(Collected data entries)

· · · · · · ·

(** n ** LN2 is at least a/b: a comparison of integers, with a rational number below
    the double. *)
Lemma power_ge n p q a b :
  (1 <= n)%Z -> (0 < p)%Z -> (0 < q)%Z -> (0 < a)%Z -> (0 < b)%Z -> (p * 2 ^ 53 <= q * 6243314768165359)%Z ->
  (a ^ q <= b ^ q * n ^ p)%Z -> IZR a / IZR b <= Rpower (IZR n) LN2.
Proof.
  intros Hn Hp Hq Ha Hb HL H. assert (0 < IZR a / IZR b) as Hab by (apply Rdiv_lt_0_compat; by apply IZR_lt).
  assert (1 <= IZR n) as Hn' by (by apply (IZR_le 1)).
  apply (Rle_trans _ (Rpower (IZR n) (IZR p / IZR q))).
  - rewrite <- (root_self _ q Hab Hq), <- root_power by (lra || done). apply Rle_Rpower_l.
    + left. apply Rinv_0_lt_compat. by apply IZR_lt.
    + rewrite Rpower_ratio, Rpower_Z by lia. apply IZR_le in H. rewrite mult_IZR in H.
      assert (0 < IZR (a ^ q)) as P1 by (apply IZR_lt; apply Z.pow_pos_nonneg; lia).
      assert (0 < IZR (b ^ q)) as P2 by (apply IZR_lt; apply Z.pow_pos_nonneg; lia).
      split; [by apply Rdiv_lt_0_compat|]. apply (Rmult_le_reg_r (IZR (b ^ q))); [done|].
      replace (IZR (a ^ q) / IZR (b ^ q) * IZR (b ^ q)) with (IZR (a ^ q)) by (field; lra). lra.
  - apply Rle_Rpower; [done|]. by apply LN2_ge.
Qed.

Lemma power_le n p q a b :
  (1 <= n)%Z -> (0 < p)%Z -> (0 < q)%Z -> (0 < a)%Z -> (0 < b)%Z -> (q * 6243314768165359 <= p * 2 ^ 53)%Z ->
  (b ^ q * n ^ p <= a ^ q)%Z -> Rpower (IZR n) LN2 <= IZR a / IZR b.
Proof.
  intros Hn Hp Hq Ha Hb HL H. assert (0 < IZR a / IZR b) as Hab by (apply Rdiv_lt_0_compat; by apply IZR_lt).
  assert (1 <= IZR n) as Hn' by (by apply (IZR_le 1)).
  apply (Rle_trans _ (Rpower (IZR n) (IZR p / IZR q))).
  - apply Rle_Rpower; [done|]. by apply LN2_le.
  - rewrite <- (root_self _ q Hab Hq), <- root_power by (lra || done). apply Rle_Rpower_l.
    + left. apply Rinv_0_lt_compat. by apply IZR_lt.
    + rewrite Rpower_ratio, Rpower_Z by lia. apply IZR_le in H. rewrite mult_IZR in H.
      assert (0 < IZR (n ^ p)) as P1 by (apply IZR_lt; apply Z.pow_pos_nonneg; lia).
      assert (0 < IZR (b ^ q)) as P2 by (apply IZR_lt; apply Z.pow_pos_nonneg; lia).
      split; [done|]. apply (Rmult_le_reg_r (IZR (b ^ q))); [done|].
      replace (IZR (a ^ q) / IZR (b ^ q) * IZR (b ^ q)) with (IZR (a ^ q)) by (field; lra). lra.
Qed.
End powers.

· · · · · · ·

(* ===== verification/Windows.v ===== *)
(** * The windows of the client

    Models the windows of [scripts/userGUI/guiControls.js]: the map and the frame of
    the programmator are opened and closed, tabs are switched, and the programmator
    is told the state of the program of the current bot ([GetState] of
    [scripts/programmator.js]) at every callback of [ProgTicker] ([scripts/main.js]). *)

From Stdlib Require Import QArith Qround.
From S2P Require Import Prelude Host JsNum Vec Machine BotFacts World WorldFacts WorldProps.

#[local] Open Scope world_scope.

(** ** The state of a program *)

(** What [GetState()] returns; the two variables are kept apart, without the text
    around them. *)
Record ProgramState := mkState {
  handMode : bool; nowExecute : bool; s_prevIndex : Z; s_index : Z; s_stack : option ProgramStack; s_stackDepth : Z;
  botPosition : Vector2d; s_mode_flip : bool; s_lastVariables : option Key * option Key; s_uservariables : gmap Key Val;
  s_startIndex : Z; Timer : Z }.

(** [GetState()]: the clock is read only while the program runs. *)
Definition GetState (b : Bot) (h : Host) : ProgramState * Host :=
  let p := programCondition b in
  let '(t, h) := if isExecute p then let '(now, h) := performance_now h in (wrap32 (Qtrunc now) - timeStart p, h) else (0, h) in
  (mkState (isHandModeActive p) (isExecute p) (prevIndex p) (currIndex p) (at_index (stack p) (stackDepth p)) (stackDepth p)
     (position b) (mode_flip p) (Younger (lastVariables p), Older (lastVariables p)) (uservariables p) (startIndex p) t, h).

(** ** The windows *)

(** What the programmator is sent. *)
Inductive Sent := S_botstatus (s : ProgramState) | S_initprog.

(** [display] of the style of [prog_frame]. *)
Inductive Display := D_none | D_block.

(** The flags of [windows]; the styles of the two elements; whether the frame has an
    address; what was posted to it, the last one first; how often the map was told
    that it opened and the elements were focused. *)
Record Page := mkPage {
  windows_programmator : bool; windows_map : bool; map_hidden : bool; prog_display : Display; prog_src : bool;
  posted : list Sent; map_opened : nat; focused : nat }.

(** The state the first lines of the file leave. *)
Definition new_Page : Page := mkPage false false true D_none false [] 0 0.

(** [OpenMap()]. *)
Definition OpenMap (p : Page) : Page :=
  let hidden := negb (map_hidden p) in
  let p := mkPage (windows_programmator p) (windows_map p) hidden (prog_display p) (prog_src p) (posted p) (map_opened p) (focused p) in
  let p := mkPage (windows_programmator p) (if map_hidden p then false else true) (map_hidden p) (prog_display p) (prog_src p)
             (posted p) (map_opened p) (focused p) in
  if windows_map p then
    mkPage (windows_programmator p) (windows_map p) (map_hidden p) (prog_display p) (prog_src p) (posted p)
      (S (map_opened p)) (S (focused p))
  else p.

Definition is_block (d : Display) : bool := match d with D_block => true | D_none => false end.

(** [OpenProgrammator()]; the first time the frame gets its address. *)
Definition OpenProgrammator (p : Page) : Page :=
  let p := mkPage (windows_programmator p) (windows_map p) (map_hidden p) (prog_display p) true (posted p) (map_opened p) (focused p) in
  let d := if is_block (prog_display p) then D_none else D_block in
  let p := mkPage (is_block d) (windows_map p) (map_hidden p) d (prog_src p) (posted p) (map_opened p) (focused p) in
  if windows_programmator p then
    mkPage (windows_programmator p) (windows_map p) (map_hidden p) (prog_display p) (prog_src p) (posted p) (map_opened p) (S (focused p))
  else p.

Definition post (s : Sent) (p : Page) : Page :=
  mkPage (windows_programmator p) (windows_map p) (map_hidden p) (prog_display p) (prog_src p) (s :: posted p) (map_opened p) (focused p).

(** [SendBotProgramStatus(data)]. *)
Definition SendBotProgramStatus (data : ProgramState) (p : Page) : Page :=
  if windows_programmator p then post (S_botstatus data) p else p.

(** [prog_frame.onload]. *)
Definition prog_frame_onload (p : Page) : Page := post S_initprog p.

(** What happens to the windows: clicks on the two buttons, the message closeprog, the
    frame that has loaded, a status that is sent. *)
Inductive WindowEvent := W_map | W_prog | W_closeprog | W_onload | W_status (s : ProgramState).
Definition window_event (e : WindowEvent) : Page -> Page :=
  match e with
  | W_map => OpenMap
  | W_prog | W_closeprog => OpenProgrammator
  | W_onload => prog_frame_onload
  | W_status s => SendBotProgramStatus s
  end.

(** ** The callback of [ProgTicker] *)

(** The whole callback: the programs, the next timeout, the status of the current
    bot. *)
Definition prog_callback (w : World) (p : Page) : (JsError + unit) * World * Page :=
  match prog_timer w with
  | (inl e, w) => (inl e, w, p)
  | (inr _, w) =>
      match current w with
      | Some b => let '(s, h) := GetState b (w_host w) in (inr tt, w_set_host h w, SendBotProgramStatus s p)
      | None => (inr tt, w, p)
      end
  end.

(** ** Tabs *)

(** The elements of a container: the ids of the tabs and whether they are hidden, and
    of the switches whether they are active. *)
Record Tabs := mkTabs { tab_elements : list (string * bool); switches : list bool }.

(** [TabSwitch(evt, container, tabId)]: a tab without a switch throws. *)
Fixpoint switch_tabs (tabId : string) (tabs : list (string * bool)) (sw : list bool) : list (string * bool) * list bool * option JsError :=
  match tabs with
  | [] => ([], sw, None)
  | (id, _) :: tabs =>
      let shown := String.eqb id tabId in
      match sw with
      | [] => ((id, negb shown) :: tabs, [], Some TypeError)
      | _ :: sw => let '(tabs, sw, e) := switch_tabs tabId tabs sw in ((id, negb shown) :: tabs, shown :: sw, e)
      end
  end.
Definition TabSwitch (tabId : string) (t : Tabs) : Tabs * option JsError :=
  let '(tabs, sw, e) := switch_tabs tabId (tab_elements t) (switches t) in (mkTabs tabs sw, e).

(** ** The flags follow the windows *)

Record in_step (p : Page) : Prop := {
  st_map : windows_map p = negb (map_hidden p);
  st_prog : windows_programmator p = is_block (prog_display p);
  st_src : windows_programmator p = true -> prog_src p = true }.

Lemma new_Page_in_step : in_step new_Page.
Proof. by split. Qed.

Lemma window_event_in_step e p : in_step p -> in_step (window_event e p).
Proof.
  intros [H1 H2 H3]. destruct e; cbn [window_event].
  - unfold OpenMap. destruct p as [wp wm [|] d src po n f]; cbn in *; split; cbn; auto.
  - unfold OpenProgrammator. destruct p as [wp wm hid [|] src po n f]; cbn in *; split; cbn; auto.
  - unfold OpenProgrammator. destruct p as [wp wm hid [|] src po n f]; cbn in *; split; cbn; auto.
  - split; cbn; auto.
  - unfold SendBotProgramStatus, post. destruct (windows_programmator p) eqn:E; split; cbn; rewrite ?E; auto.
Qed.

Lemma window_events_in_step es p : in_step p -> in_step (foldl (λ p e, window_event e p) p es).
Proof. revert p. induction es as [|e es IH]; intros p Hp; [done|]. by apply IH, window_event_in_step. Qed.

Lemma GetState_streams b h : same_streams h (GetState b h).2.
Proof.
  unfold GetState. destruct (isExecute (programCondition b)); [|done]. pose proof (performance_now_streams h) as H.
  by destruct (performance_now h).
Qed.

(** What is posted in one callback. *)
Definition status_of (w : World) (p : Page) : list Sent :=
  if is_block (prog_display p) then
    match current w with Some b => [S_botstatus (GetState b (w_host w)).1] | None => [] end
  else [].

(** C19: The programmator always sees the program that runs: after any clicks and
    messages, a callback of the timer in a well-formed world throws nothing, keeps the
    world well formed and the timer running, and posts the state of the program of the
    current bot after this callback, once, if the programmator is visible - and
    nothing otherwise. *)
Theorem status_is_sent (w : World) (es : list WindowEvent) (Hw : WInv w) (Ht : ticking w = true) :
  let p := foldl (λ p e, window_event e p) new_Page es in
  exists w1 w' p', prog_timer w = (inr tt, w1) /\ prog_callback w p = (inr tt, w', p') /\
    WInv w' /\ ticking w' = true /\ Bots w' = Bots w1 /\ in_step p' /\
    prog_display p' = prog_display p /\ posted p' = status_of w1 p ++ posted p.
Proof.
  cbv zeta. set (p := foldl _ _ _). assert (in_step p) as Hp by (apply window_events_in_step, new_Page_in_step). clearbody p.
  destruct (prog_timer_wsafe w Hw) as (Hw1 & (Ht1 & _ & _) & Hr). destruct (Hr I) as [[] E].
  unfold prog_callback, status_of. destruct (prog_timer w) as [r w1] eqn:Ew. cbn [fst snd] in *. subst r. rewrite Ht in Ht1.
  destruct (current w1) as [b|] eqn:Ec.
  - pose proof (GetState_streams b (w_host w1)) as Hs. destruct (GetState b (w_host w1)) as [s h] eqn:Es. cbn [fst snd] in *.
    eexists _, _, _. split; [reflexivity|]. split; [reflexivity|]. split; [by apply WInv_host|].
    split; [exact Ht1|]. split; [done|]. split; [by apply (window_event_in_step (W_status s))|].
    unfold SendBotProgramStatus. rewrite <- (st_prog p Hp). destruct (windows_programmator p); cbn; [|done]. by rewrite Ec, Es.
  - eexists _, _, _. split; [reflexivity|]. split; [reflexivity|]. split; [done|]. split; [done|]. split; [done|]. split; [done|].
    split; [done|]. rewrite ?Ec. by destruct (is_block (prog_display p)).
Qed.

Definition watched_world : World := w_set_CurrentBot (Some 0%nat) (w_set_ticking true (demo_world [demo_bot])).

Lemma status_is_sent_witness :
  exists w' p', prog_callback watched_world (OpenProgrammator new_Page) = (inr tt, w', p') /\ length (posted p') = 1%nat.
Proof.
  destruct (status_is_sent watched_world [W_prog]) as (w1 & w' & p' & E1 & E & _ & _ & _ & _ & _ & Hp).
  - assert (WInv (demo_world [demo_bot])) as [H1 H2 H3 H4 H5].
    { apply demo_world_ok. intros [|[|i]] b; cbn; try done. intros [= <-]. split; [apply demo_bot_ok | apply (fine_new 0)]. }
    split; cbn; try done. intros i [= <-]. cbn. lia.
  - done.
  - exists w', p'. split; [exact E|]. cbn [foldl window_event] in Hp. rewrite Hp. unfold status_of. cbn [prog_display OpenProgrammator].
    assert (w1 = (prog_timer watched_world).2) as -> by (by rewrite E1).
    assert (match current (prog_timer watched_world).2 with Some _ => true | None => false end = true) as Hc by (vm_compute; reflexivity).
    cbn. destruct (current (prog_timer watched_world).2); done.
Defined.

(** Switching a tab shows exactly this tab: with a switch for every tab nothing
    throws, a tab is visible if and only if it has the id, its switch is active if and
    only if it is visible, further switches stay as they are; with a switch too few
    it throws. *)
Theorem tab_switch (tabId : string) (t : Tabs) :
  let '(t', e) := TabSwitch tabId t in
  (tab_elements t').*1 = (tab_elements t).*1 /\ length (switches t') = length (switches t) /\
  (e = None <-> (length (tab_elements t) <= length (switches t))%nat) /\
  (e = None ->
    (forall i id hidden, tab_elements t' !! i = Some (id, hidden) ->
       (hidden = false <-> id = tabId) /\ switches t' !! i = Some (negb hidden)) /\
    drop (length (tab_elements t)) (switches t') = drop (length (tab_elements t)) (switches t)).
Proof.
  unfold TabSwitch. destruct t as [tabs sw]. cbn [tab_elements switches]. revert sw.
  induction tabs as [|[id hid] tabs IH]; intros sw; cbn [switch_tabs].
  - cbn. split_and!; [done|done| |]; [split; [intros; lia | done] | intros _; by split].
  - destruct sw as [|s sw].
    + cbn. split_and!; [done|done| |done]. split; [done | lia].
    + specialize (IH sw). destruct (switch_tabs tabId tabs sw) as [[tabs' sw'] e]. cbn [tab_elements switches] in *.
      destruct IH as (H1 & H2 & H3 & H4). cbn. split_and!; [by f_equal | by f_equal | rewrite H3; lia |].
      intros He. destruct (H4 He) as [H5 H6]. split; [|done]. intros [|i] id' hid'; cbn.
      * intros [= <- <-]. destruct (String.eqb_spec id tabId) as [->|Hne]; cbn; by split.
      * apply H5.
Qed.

· · · · · · ·

▶ Task description:
From the records above, print only the lines between the one holding "unfold prog_callback, status_of." and the one holding "- exists w', p'.", inclusive, exactly as they stand.

▶ Output of the exercise:
  unfold prog_callback, status_of. destruct (prog_timer w) as [r w1] eqn:Ew. cbn [fst snd] in *. subst r. rewrite Ht in Ht1.
  destruct (current w1) as [b|] eqn:Ec.
  - pose proof (GetState_streams b (w_host w1)) as Hs. destruct (GetState b (w_host w1)) as [s h] eqn:Es. cbn [fst snd] in *.
    eexists _, _, _. split; [reflexivity|]. split; [reflexivity|]. split; [by apply WInv_host|].
    split; [exact Ht1|]. split; [done|]. split; [by apply (window_event_in_step (W_status s))|].
    unfold SendBotProgramStatus. rewrite <- (st_prog p Hp). destruct (windows_programmator p); cbn; [|done]. by rewrite Ec, Es.
  - eexists _, _, _. split; [reflexivity|]. split; [reflexivity|]. split; [done|]. split; [done|]. split; [done|]. split; [done|].
    split; [done|]. rewrite ?Ec. by destruct (is_block (prog_display p)).
Qed.

Definition watched_world : World := w_set_CurrentBot (Some 0%nat) (w_set_ticking true (demo_world [demo_bot])).

Lemma status_is_sent_witness :
  exists w' p', prog_callback watched_world (OpenProgrammator new_Page) = (inr tt, w', p') /\ length (posted p') = 1%nat.
Proof.
  destruct (status_is_sent watched_world [W_prog]) as (w1 & w' & p' & E1 & E & _ & _ & _ & _ & _ & Hp).
  - assert (WInv (demo_world [demo_bot])) as [H1 H2 H3 H4 H5].
    { apply demo_world_ok. intros [|[|i]] b; cbn; try done. intros [= <-]. split; [apply demo_bot_ok | apply (fine_new 0)]. }
    split; cbn; try done. intros i [= <-]. cbn. lia.
  - done.
  - exists w', p'. split; [exact E|]. cbn [foldl window_event] in Hp. rewrite Hp. unfold status_of. cbn [prog_display OpenProgrammator].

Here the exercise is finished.